Oli, che è stato Primo Ministro dal 2015 al 2021, è accusato di aver ordinato alle forze di sicurezza di usare una forza eccessiva contro i manifestanti che protestavano contro una proposta di emendamento costituzionale. Gli scontri hanno provocato la morte di almeno 58 persone, molte delle quali appartenevano alla minoranza etnica Tharu.
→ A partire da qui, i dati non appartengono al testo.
(** X18. As long as the component has not rendered again, the handlers
    attached hold [isVideoLoaded] = false even after a [play()] of a first
    load has succeeded: every hover over a mounted preview with a video URL
    still assigns the source and calls [load()] again, and the number of
    [load()] calls grows by the number of times the pointer entered. *)
Theorem preview_reloads_until_rerendered
    (video_url : option jsstring) (trace : list PreviewEvent) (p : Preview) :
  noVideoUrl video_url = false ->
  videoElement p <> None ->
  handlerSeesLoaded p = false ->
  existsb isRendered trace = false ->
  length (filter isLoad (videoOps (previewRun video_url trace p))) =
  length (filter isLoad (videoOps p)) + length (filter isEnter trace).
Proof.
  intros Hurl. unfold previewRun. revert p.
  induction trace as [|e trace IH]; intros p Hv Hl Hf; [cbn; lia|].
  cbn [fold_left existsb] in *. apply orb_false_iff in Hf as [Hf1 Hf2].
  destruct (previewStep_video video_url p e) as (a1 & E1 & V1 & _ & _ & _ & _ & K1).
  destruct (K1 Hf1 Hl) as [L1 C1].
  rewrite IH; [|intros E; apply Hv, V1, E|exact L1|exact Hf2].
  rewrite E1, filter_app, length_app, C1, Hurl. cbn [filter negb].
  destruct (videoElement p); [|contradiction].
  destruct (isEnter e); cbn [andb length]; lia.
Qed.

(** A hover, its [play()] fulfilled, and a second hover before the
    component has rendered again: the source is loaded twice. *)
Lemma hover_before_rerender :
  length (filter isLoad (videoOps
     (previewRun (Some (lit "clip.mp4")) [MouseEnter; PlaySettled true; MouseEnter]
        (mountedPreview None)))) = 2.
Proof.
  refine (@preview_reloads_until_rerendered (Some (lit "clip.mp4"))
            [MouseEnter; PlaySettled true; MouseEnter]
            (mountedPreview None) eq_refl _ eq_refl eq_refl).
  discriminate.
Defined.

Lemma previewStep_icon video_url p e :
  videoIcon (previewStep video_url p e) =
  match videoIcon p, e with
  | Some _, MouseEnter => Some hiddenIcon
  | Some _, MouseLeave => Some shownIcon
  | v, _ => v
  end.
Proof.
  destruct p as [icon ve loaded pend n].
  destruct e as [| |fulfilled|]; [| |destruct n; destruct fulfilled|];
    destruct icon as [i|], ve as [ops|], video_url as [[|c u]|], loaded, pend;
    reflexivity.
Qed.

Lemma fold_preview_icon video_url trace : forall p last before,
  videoIcon p = Some (iconAfter last before) ->
  videoIcon (fold_left (previewStep video_url) trace p) =
  Some (iconAfter (fold_left pointerStep trace last) before).
Proof.
  induction trace as [|e trace IH]; intros p last before H; [exact H|].
  cbn [fold_left]. apply IH. rewrite previewStep_icon, H.
  destruct e; reflexivity.
Qed.

(** X13. The icon follows the pointer and nothing else: after any events
    the icon (when the selector finds one) is hidden if the pointer entered
    last and shown if it left last, whether or not the component has a
    video and whatever became of the [play()] promises; when the selector
    finds no element nothing is styled. *)
Theorem preview_icon_follows_pointer
    (video_url : option jsstring) (trace : list PreviewEvent) (p : Preview) :
  videoIcon (previewRun video_url trace p) =
  match videoIcon p with
  | Some before => Some (iconAfter (lastPointer trace) before)
  | None => None
  end.
Proof.
  unfold previewRun, lastPointer.
  destruct (videoIcon p) as [before|] eqn:E.
  - apply fold_preview_icon. exact E.
  - revert p E. induction trace as [|e trace IH]; intros p E; [exact E|].
    cbn [fold_left]. apply IH. rewrite previewStep_icon, E. reflexivity.
Qed.

(** * The website field *)

(** ** The matcher finds exactly the matches *)

Lemma iterStar_Run (r : regex) :
  (forall x y, In y (ends r x) <-> Run r x y) ->
  forall fuel x z, remaining x <= fuel ->
                   (In z (iterStar (ends r) fuel x) <-> Run (Star r) x z).
Proof.
  intros IHr. induction fuel as [|n IH]; intros x z Hfuel.
  - cbn [iterStar]. split.
    + intros [<-|[]]. constructor.
    + intros H. inversion H; subst; [left; reflexivity|lia].
  - cbn [iterStar]. rewrite in_app_iff, in_flat_map. split.
    + intros [(y & Hy & Hz)|[<-|[]]]; [|constructor].
      destruct (remaining y <? remaining x) eqn:E; [|contradiction].
      apply Nat.ltb_lt in E.
      apply RunStarMore with y; [apply IHr, Hy|exact E|].
      apply IH; [lia|exact Hz].
    + intros H. inversion H; subst.
      * right. left. reflexivity.
      * match goal with
        | Hxy : Run r x ?y, Hlt : remaining ?y < remaining x, Hyz : Run (Star r) ?y z |- _ =>
            left; exists y; split; [apply IHr, Hxy|];
            apply Nat.ltb_lt in Hlt as E; rewrite E;
            apply IH; [lia|exact Hyz]
        end.
Qed.
(** The score [v] that a search with the window [(alpha, beta)] may return
    for a position whose full minimax value is [t]: the value itself
    inside the window, an upper bound of it at or below [alpha], a lower
    bound of it at or above [beta]. *)
Definition agrees (alpha beta t v : Z) : Prop :=
  (v ≤ alpha → t ≤ v) ∧ (beta ≤ v → v ≤ t) ∧ (alpha < v < beta → v = t).

(** What [Evaluate] adds for one cell and for one piece in a hand. *)
Definition evalCell (score : Z) (piece : Piece) : Z :=
  if bool_decide (Owner piece = First) then wrap64 (score + pieceValues (Type_ piece))
  else if bool_decide (Owner piece = Second) then wrap64 (score - pieceValues (Type_ piece))
  else score.

Definition scoreOf (b : Board) : Z :=
  foldl (λ score p, wrap64 (score - handValue p))
    (foldl (λ score p, wrap64 (score + handValue p))
       (foldl evalCell 0 (allCells (Cells b))) (FirstHand b))
    (SecondHand b).

(** The value of the position one move away, as [fullMinimax] takes it. *)
Definition childValue (d : nat) (b : Board) (maximizing : bool) (m : Move) : Z :=
  fullMinimax d (orElse (MakeMove b m) b) (negb maximizing).

(** The recursive call of one iteration, as [Minimax] passes it to the
    candidate loops. *)
Definition childScore (fuel : nat) (o : Oracle) (b : Board) (depth : Z) (next : bool)
    : nat → Move → Z → Z → result Z :=
  λ i move alpha beta,
    newBoard <- MakeMove b move ;;
    r <- Minimax fuel (child o i) newBoard (wrap64 (depth - 1)) alpha beta next ;;
    Ret r.1.

(** Two Kings, a Pawn of Second next to First's King, and 130 Kings in
    First's hand: a position whose score lies above the sentinel. *)
Definition heavyBoard : Board :=
  mkBoard
    (Arr5
       (Arr5 noPiece noPiece noPiece noPiece (mkPiece King Second))
       emptyRow
       emptyRow
       (Arr5 noPiece (mkPiece Pawn Second) noPiece noPiece noPiece)
       (Arr5 (mkPiece King First) noPiece noPiece noPiece noPiece))
    (replicate 130 King) [] First.

(** Two Kings and a Gold and a Silver in First's hand. *)
Definition twoKinds : Board :=
  mkBoard
    (Arr5
       (Arr5 noPiece noPiece noPiece noPiece (mkPiece King Second))
       emptyRow
       emptyRow
       emptyRow
       (Arr5 (mkPiece King First) noPiece noPiece noPiece noPiece))
    [Gold; Silver] [] First.

(** The character of the digit that stands for the index [i]: ['1'] for
    0, ..., ['5'] for 4. *)
Definition digitChar (i : Z) : ascii := ascii_of_N (Z.to_N (i + 49)).

(** The letter that selects a kind of the hand. *)
Definition pieceLetter (k : PieceType) : ascii :=
  match k with
  | Pawn => "p"
  | Silver => "s"
  | Gold => "g"
  | Bishop => "b"
  | Rook => "r"
  | _ => "?"
  end.

(** The text that stands for a move: the letter of the kind, the column
    and the row for a drop; column and row of the origin, then of the
    destination, for a move on the grid. *)
Definition encode (m : Move) : string :=
  if IsDrop m then
    String (pieceLetter (DropPiece m))
      (String (digitChar (ToCol m)) (String (digitChar (ToRow m)) EmptyString))
  else
    String (digitChar (FromCol m))
      (String (digitChar (FromRow m))
         (String (digitChar (ToCol m)) (String (digitChar (ToRow m)) EmptyString))).

(** The moves that a line can stand for. *)
Definition typable (m : Move) : Prop :=
  isInBoard (ToRow m) (ToCol m) = true ∧ Promote m = false ∧
  if IsDrop m
  then FromRow m = -1 ∧ FromCol m = -1 ∧ DropPiece m ∈ [Pawn; Silver; Gold; Bishop; Rook]
  else isInBoard (FromRow m) (FromCol m) = true ∧ DropPiece m = Empty.

(** What an iteration leaves: the game it continues or stops with. *)
Definition outcome (r : ctl Game) : Game :=
  match r with
  | Next g => g
  | Break g => g
  end.
(** After her registration Jane logs in with her password, and not with
    another one. *)
Lemma jane_logs_in_after_registering :
  let r := sample_request "POST" ["api"; "auth"; "register"] jane "jane"
                          jane_token 1002 in
  let d' := out_db (register r empty_session (db started)) in
  let attempt password :=
    sample_request "POST" ["api"; "auth"; "login"]
                   (JObj [("email", JStr "u1@example.com");
                          ("password", JStr password)])
                   "jane" jane_token 1003 in
  status (out_response (login (attempt "password1") empty_session d')) = 200
  /\ status (out_response (login (attempt "password2") empty_session d')) = 401.
Proof.
  cbv zeta.
  pose proof (register_then_login (L := sample_libs)
                (sample_request "POST" ["api"; "auth"; "register"] jane "jane"
                                jane_token 1002)
                empty_session (db started) "password1" "Jane" "Doe") as H.
  cbv zeta in H.
  destruct H as [Hright Hwrong];
    [exact started_well_formed | reflexivity | reflexivity | reflexivity
    | reflexivity | reflexivity |].
  split.
  - rewrite Hright; reflexivity.
  - rewrite (Hwrong _ _ "password2"); reflexivity.
Defined.

(** The administrator deactivates Jane's account, or deletes it: her
    session is refused. *)
Lemma jane_is_locked_out :
  let off := JObj [("is_active", JBool false)] in
  authenticateToken (fst (updateUser 2000 "2" off (db jane_registered)))
                    jane_session
  = inl (json_status 401 (failure "Utilisateur non trouvé ou désactivé"))
  /\ authenticateToken (fst (deleteUser 2000 "2" (db jane_registered)))
                       jane_session
     = inl (json_status 401 (failure "Utilisateur non trouvé ou désactivé")).
Proof.
  cbv zeta.
  pose proof (locked_out_after_deactivation_or_deletion (L := sample_libs)
                2000 (db jane_registered) jane_row
                (JObj [("is_active", JBool false)]) jane_session) as H.
  cbv zeta in H.
  destruct H as [[Hoff _] [Hgone _]];
    [exact jane_registered_well_formed | reflexivity
    | vm_compute; auto | reflexivity | reflexivity | reflexivity |].
  split; [exact Hoff | exact Hgone].
Defined.

(** The statistics after Jane's registration: one administrator, one
    regular user. *)
Lemma stats_after_jane :
  getStats (db jane_registered)
  = JObj [("success", JBool true);
          ("stats",
           JObj [("totalUsers", JInt 2);
                 ("totalAdmins", JInt 1);
                 ("activeUsers", JInt 2);
                 ("totalProducts", JInt 3);
                 ("totalRegularUsers", JInt 1)])].
Proof.
  pose proof (getStats_counts (db jane_registered)
                (wf_roles _ jane_registered_well_formed)) as H.
  cbv zeta in H. destruct H as [H _]. rewrite H. vm_compute. reflexivity.
Defined.

Lemma root_is_authenticated_after_jane :
  authenticateToken (db jane_registered) root_session = inr root_user.
Proof. vm_compute. reflexivity. Qed.

(** The administrator makes Jane an administrator: two administrators
    in the statistics. *)
Lemma jane_is_promoted :
  let o := admin_only (put_admin_user 2000 "2" (JObj [("role", JStr "admin")]))
                      root_session (db jane_registered) in
  dbGet_count_admins (db jane_registered) = 1
  /\ out_response
       (admin_only (fun _ d0 => (d0, json_ok (getStats d0)))
                   (out_session o) (out_db o))
     = json_ok
         (JObj [("success", JBool true);
                ("stats",
                 JObj [("totalUsers", JInt 2);
                       ("totalAdmins", JInt 2);
                       ("activeUsers", JInt 2);
                       ("totalProducts", JInt 3);
                       ("totalRegularUsers", JInt 0)])]).
Proof.
  cbv zeta. split; [reflexivity|].
  pose proof (promotion_shows_in_stats
                2000 root_session (db jane_registered) root_user jane_row
                (JObj [("role", JStr "admin")])) as H.
  cbv zeta in H.
  destruct H as [_ [_ Hafter]];
    [exact jane_registered_well_formed | exact root_is_authenticated_after_jane
    | reflexivity | vm_compute; auto | reflexivity | vm_compute; discriminate
    | vm_compute; discriminate | reflexivity | reflexivity |].
  change (decimal (u_id jane_row)) with "2" in Hafter.
  rewrite Hafter. vm_compute. reflexivity.
Defined.

(** "Air Max 90" names product 3 after the seed and after everything
    that happens until Jane's account is deleted. *)
Lemma air_max_keeps_its_product :
  dbGet_product_id_by_name (db (run started jane_is_deleted)) "Air Max 90"
  = Some 3.
Proof.
  pose proof (products_only_grow (L := sample_libs) started jane_is_deleted
                "Air Max 90" 3 air_max_is_product_3) as H.
  exact (proj2 H).
Defined.

Lemma after_jane_is_reachable : reachable (run started jane_is_deleted).
Proof.
  exists 1000, "seed", jane_is_deleted.
  cbv [run started fold_left]. reflexivity.
Qed.

Lemma after_jane_well_formed : well_formed (db (run started jane_is_deleted)).
Proof.
  exact (proj1 (reachable_invariant _ after_jane_is_reachable)).
Qed.

(** The administrator puts a product in the cart while the cart row of
    Jane's deleted account is still there: that row is left alone. *)
Lemma root_cart_leaves_the_row_of_jane :
  let d := db (run started jane_is_deleted) in
  let r := sample_request "POST" ["api"; "users"; "cart"; "Air Max 90"]
                          (JObj []) "root" root_token 2000 in
  let d' := out_db (serve r root_session d) in
  others_cart_items 1 d' = [mkCartItem 1 2 3 1 1004]
  /\ List.length (cart_items d') = 2%nat.
Proof.
  cbv zeta.
  pose proof (user_routes_touch_own_rows_only (L := sample_libs)
                (sample_request "POST" ["api"; "users"; "cart"; "Air Max 90"]
                                (JObj []) "root" root_token 2000)
                root_session (db (run started jane_is_deleted)) root_user)
    as H.
  cbv zeta in H.
  destruct H as [_ [_ [_ Hcart]]];
    [exact after_jane_well_formed | vm_compute; reflexivity | reflexivity |].
  split; [|vm_compute; reflexivity].
  change (au_id root_user) with 1 in Hcart. rewrite Hcart.
  vm_compute. reflexivity.
Defined.

Lemma air_max_is_found :
  find (product_has_name "Air Max 90") (products (db started)) = Some air_max.
Proof. reflexivity. Qed.

(** The administrator marks "Air Max 90" as favorite and reads the
    favorites. *)
Lemma favorites_listing_after_toggle_on_seed :
  let o := post_favorite "Air Max 90" 2000 root_session (db started) in
  In (JObj (product_fields air_max ++ [("favorited_at", JInt 2000)]))
     (dbAll_favorites (out_db o) 1)
  /\ dbAll_favorites (db started) 1 = [].
Proof.
  cbv zeta.
  pose proof (favorites_listing_follows_toggle (L := sample_libs) root_session
                (db started) root_user "Air Max 90" "Air Max 90" air_max 2000)
    as H.
  cbv zeta in H.
  destruct H as [_ [Hadded _]];
    [exact started_well_formed | exact root_is_authenticated
    | exact air_max_decodes | exact air_max_is_found |].
  destruct Hadded as [_ Hin]; [reflexivity|].
  split; [exact Hin | reflexivity].
Defined.

(** The administrator sends an update of Jane's account with an empty
    body. *)
Lemma empty_update_is_answered_200 :
  out_response (admin_only (put_admin_user 2000 "2" (JObj [])) root_session
                           (db jane_registered))
  = mkResponse 200 (JsonBody (failure "Aucune modification valide")).
Proof.
  pose proof (admin_failures_are_answered_200 (L := sample_libs) 2000 "2"
                (JObj []) root_session (db jane_registered) root_user) as H.
  destruct H as [Hput _];
    [exact root_is_authenticated_after_jane | reflexivity |].
  rewrite Hput; reflexivity.
Defined.

(** The administrator's session asks for a token and logs out with
    it. *)
Lemma logout_on_seed :
  let st := fst (app (token_request "root" 2000) started) in
  let r := sample_request "POST" ["api"; "auth"; "logout"] (JObj []) "root"
                          root_token 2001 in
  sessions st = [("root", mkSession None (Some "secret-of-root"))]
  /\ snd (app r st) = json_ok (success "Déconnexion réussie")
  /\ load_session "root" (sessions (fst (app r st))) = empty_session.
Proof.
  cbv zeta. split; [vm_compute; reflexivity|].
  pose proof (logout_forgets_the_session (L := sample_libs)
                (sample_request "POST" ["api"; "auth"; "logout"] (JObj [])
                                "root" root_token 2001)
                (fst (app (token_request "root" 2000) started))) as H.
  cbv zeta in H.
  destruct H as [Hresp [_ [Hsession _]]];
    [reflexivity | reflexivity | vm_compute; reflexivity
    | vm_compute; discriminate |].
  split; [exact Hresp | exact Hsession].
Defined.


(** The administrator logs in on a session that already holds a CSRF
    secret. *)
Lemma secret_kept_across_login :
  let s := mkSession None (Some "secret-of-root") in
  csrfSecret (out_session (serve (login_attempt root_credentials 2001) s
                                 (db started)))
  = Some "secret-of-root"
  /\ userId (out_session (serve (login_attempt root_credentials 2001) s
                                (db started))) = Some 1.
Proof.
  cbv zeta.
  pose proof (csrf_secret_is_kept (L := sample_libs)
                (login_attempt root_credentials 2001)
                (mkSession None (Some "secret-of-root")) (db started)
                "secret-of-root") as H.
  cbv zeta in H.
  destruct H as [Hkept|[Hlogout _]]; [reflexivity | discriminate | |].
  - split; [exact Hkept | vm_compute; reflexivity].
  - vm_compute in Hlogout. discriminate Hlogout.
Defined.

(** After Jane's account (id 2) was deleted, the next account gets id 3
    and Jane's old session stays refused. *)
Lemma id_of_jane_is_not_reused :
  let bob := JObj [("email", JStr "bob@example.com");
                   ("password", JStr "password2");
                   ("firstName", JStr "Bob"); ("lastName", JStr "Roe")] in
  let events :=
    [Serve (token_request "bob" 2000);
     Serve (sample_request "POST" ["api"; "auth"; "register"] bob "bob"
                           (Some "salt-secret-of-bob") 2001)] in
  let st' := run (run started jane_is_deleted) events in
  map u_id (users (db st')) = [1; 3]
  /\ user_exists (db st') 2 = false.
Proof.
  cbv zeta. split; [vm_compute; reflexivity|].
  pose proof (user_ids_are_never_reused (L := sample_libs)
                (run started jane_is_deleted)
                [Serve (token_request "bob" 2000);
                 Serve (sample_request "POST" ["api"; "auth"; "register"]
                          (JObj [("email", JStr "bob@example.com");
                                 ("password", JStr "password2");
                                 ("firstName", JStr "Bob");
                                 ("lastName", JStr "Roe")])
                          "bob" (Some "salt-secret-of-bob") 2001)]
                2 jane_session) as H.
  cbv zeta in H.
  destruct H as [Hgone _];
    [vm_compute; discriminate | vm_compute; reflexivity | reflexivity |].
  exact Hgone.
Defined.


Lemma cotton_added_is_reachable : reachable cotton_added.
Proof.
  exists 1000, "seed",
    [Serve (token_request "root" 1005);
     Serve (login_attempt root_credentials 1006);
     Serve (sample_request "POST" ["api"; "admin"; "products"] cotton "root"
                           root_token 1007)].
  cbv [run cotton_added started fold_left]. reflexivity.
Qed.

Lemma cotton_added_well_formed : well_formed (db cotton_added).
Proof.
  exact (proj1 (reachable_invariant cotton_added cotton_added_is_reachable)).
Qed.

Lemma runner_is_listed : In runner (products (db cotton_added)).
Proof. vm_compute. auto 10. Qed.

(** The product "Runner 100%" is in the list, and no request of the
    administrator can mark it or put it in the cart: the name with its
    percent sign fails the second decoding. *)
Lemma runner_cannot_be_chosen :
  In runner (products (db cotton_added))
  /\ toggle_favorite 2000 "Runner 100%" root_user (db cotton_added)
     = (db cotton_added, json_status 500 (failure "Erreur gestion favoris"))
  /\ add_to_cart 2000 "Runner 100%" root_user (db cotton_added)
     = (db cotton_added, json_status 500 (failure "Erreur ajout panier"))
  /\ remove_from_cart 2000 "Runner 100%" root_user (db cotton_added)
     = (db cotton_added, json_status 500 (failure "Erreur suppression panier")).
Proof.
  split; [exact runner_is_listed|].
  pose proof (product_name_is_decoded_twice (L := sample_libs)
                2000 (db cotton_added) root_user runner "Runner 100%"
                cotton_added_well_formed runner_is_listed) as H.
  destruct H as [_ Hfails]; [reflexivity | vm_compute; discriminate |].
  apply Hfails. vm_compute. reflexivity.
Defined.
{{IMAGE_PLACEHOLDER}}Il nuovo governo, guidato dal primo ministro Pushpa Kamal Dahal, ha promesso di ritenere Oli responsabile delle violazioni dei diritti umani avvenute sotto il suo controllo. Dahal ha descritto l'arresto come un passo importante nel perseguimento della giustizia e ha promesso un'indagine approfondita sugli eventi.
Oli, che rimane una figura politica di spicco in Nepal, ha negato qualsiasi addebito e ha accusato l'attuale governo di persecuzione politica. Tuttavia, gruppi per i diritti umani e osservatori internazionali chiedono da tempo un'indagine indipendente sulla repressione mortale, che secondo loro costituisce una chiara violazione dei diritti dei manifestanti.
{{IMAGE_PLACEHOLDER}}L'arresto di un ex primo ministro è un evento raro e significativo nel panorama politico del Nepal e sottolinea la continua lotta del paese per affrontare le violazioni dei diritti umani del passato e garantire la responsabilità di chi detiene il potere. È probabile che il caso abbia implicazioni di vasta portata per la fragile democrazia del Nepal e il delicato equilibrio di potere tra le fazioni politiche del paese.
Mentre continuano le indagini sul ruolo di Oli nella sanguinosa repressione delle proteste, la comunità internazionale osserverà da vicino come il nuovo governo del Nepal gestirà questo caso delicato e di alto profilo e se sarà in grado di mantenere le sue promesse di giustizia e responsabilità.